Besides the usual personal vehicles, there are many modes of public transport available for those traveling within Kolkata. These are so integral to the city that filmmakers and writers setting their stories in Kolkata have immortalized them in their creations. Dominique Lapierre’s ‘City of Joy’, Mira Nair’s ‘The Namesake’, Mani Rathnam’s ‘Yuva’ (Hindi)/’Aydha Yezhuthu (Tamil) are only some examples.
Here’s a quick run-through on public transport options ranging from the humble rickshaw to the very modern Metro underground railway network.
Hand-pulled rickshaws have been officially banned despite protests by the Kolkata Rickshaw Pullers Union claiming that it is not more inhuman than some forms of manual labour. These rickshaws plied short distances, sometimes being the only means of transport during the monsoons. It was a chosen mode of transport for most school-going children.
The cycle rickshaw in Kolkata is very similar to its counterpart in other cities in India. It is less physically strenuous for the rickshaw-puller owing to the fact that it is pedaled, and sometimes, even motorized.
There are also auto-rickshaws (or autos as they are also called) that are motorized and completely hooded. They mostly follow a fixed route, but can make exceptions.
The yellow Kolkata taxi of the nostalgic variety is of the roomy Ambassador model of Hindustan Motors. The yellow taxi is permitted to travel anywhere within the state. There are also black taxis with yellow tops of the same Ambassador model allowed to ply only within Kolkata. While most taxis here run on petrol or diesel, some of the newer taxis run on Compressed Natural Gas (CNG). For those who would like to navigate the city in cool comfort, there are air-conditioned taxis called 'Blue Arrow's easily available.
While the taxis and auto-rickshaws run efficiently, the same can't be said about the fare meters that are invariably tampered.
Kolkata is the last of the Indian cities with a tram system intact. It is quaint, slow, charming and environment friendly. The city has seen the tram transform from the horse-drawn variety to the electric variety. While the trams and their tracks have changed little, the din of traffic along the tracks has become louder. The speed of the tram, however has thankfully remained unchanged in these frenzied times. The joke used to be that at any time during the tram ride, a commuter could step off the tram, head to a nearby shop, buy a cigarette, light it, take a few puffs and hoist himself back into the tram that would have moved a mere metre or two.

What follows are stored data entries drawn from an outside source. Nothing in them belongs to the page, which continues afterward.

Lemma io_view_snoc ios n O I :
  io_view ios n O I -> io_view (ios ++ [mkNodeIO os_empty os_empty]) (n + 1) O I.
Proof.
  intros [H1 H2 H3 H4]. split.
  - intros z io. rewrite idx_snoc. case_decide; [intros [= <-]|apply H1].
    split; apply os_ok_empty.
  - by rewrite Zlen_app, H2.
  - intros z w. rewrite <- H3. unfold outs_of. rewrite idx_snoc.
    case_decide as Hz; [subst z|done]. by rewrite idx_past_end.
  - intros z w. rewrite <- H4. unfold ins_of. rewrite idx_snoc.
    case_decide as Hz; [subst z|done]. by rewrite idx_past_end.
Qed.

(** The state after a fresh node has been appended. *)
Definition appended (r : Rep) : Rep :=
  with_data (node_data_ r ++ [0])
    (with_io (node_io_ r ++ [mkNodeIO os_empty os_empty])
      (with_nodes (nodes_ r ++ [mkNode (Zlen (nodes_ r)) false]) r)).

Lemma appended_range r z :
  in_range (nodes_ (appended r)) z <-> in_range (nodes_ r) z \/ z = Zlen (nodes_ r).
Proof.
  unfold in_range. simpl. rewrite Zlen_app. pose proof (Zlen_nonneg (nodes_ r)).
  change (Zlen [mkNode (Zlen (nodes_ r)) false]) with 1. lia.
Qed.

Lemma appended_GInv r E : GInv r E -> free_nodes_ r = [] -> GInv (appended r) E.
Proof.
  intros G Ef. set (n := Zlen (nodes_ r)).
  assert (Hl : Zlen (nodes_ (appended r)) = n + 1) by (simpl; by rewrite Zlen_app).
  assert (Hrk : forall z, rank_of (nodes_ (appended r)) z
            = if decide (z = n) then n else rank_of (nodes_ r) z).
  { intros z. unfold rank_of. simpl. rewrite idx_snoc. fold n. by case_decide. }
  assert (Hlt : forall z, in_range (nodes_ r) z -> z <> n /\ 0 <= rank_of (nodes_ r) z < n).
  { intros z Hz. split; [unfold in_range in Hz; lia|by apply (g_bound G)]. }
  split.
  - rewrite Hl. apply io_view_snoc, G.
  - rewrite Hl. simpl. by rewrite Zlen_app, (g_data G).
  - intros z w. rewrite !appended_range, !Hrk. fold n. intros [Hz| ->] [Hw| ->];
      try (pose proof (Hlt _ Hz)); try (pose proof (Hlt _ Hw));
      repeat case_decide; try tauto; try lia. by apply (g_inj G).
  - intros z. rewrite appended_range, Hl, Hrk. fold n. pose proof (Zlen_nonneg (nodes_ r)).
    intros [Hz| ->]; [pose proof (Hlt _ Hz)|]; case_decide; lia.
  - intros z. unfold visited_of. simpl. rewrite idx_snoc. case_decide; [done|].
    exact (g_vis G z).
  - intros z w Hzw. destruct (edge_range G z w Hzw) as [Hz Hw].
    destruct (Hlt z Hz) as [Hz1 _]. destruct (Hlt w Hw) as [Hw1 _].
    rewrite !Hrk, !decide_False by done. by apply (g_rank G).
  - simpl. rewrite Ef. split; [constructor|]. by intros x ?%elem_of_nil.
Qed.
(* ===== verification/BfcAllocator.v ===== *)
(** * The best-fit-with-coalescing allocator: data and operations

    xla/tsl/framework/bfc_allocator.{h,cc}.  The object is the record [bfc], a
    method is a computation of the state monad [M]: it returns a value and the
    new state, or it crashes (CHECK, LOG(FATAL), a vector index out of range).
    Every public method holds the mutex, so one computation is one atomic step.

    kInvalidChunkHandle and kInvalidBinNum are [None], a null pointer is 0.
    The sub-allocator is an interface ([SubAllocator]), its state is part of the
    allocator's.  DCHECKs, logging and the memory map dump are dropped.  *)

From S2P Require Import Prelude MachineInt.

Definition kMinAllocationBits : Z := 8.
Definition kMinAllocationSize : Z := 256.
Definition kNumBins : nat := 21.

Abbreviation ChunkHandle := nat.

(** ** Data *)

Record Chunk := mkChunk {
  size : Z;
  requested_size : Z;
  allocation_id : Z;
  ptr : Z;
  prev : option ChunkHandle;
  next : option ChunkHandle;
  bin_num : option nat;
  freed_at_count : Z;
}.

Definition Chunk_default : Chunk := mkChunk 0 0 (-1) 0 None None None 0.
Definition in_use (c : Chunk) : bool := negb (allocation_id c =? -1).

Definition set_size v c := mkChunk v (requested_size c) (allocation_id c) (ptr c)
  (prev c) (next c) (bin_num c) (freed_at_count c).
Definition set_requested_size v c := mkChunk (size c) v (allocation_id c) (ptr c)
  (prev c) (next c) (bin_num c) (freed_at_count c).
Definition set_allocation_id v c := mkChunk (size c) (requested_size c) v (ptr c)
  (prev c) (next c) (bin_num c) (freed_at_count c).
Definition set_ptr v c := mkChunk (size c) (requested_size c) (allocation_id c) v
  (prev c) (next c) (bin_num c) (freed_at_count c).
Definition set_prev v c := mkChunk (size c) (requested_size c) (allocation_id c) (ptr c)
  v (next c) (bin_num c) (freed_at_count c).
Definition set_next v c := mkChunk (size c) (requested_size c) (allocation_id c) (ptr c)
  (prev c) v (bin_num c) (freed_at_count c).
Definition set_bin_num v c := mkChunk (size c) (requested_size c) (allocation_id c) (ptr c)
  (prev c) (next c) v (freed_at_count c).
Definition set_freed_at_count v c := mkChunk (size c) (requested_size c) (allocation_id c)
  (ptr c) (prev c) (next c) (bin_num c) v.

Taking a ferry is a smoother alternative to riding across the Howrah Bridge that is almost always crowded. Local ferries ply from the ghats (river banks) along the Hooghly river every 10 or15 minutes between Kolkata and Howrah.
Kolkata was the first city in India to have an underground rail system. It began operating in 1984, connecting the North and South of the city and continues to be clean and efficient. Like underground train networks the world over, some Kolkata Metro stations have artwork on their walls relating to Kolkata.
Other than these, there are the usual buses and an electrical suburban train network. As far as recreation is considered, one can hire horse-driven carriages and some boats on the river.
When it comes to public transport in Kolkata, nostalgia rubs shoulders with efficiency.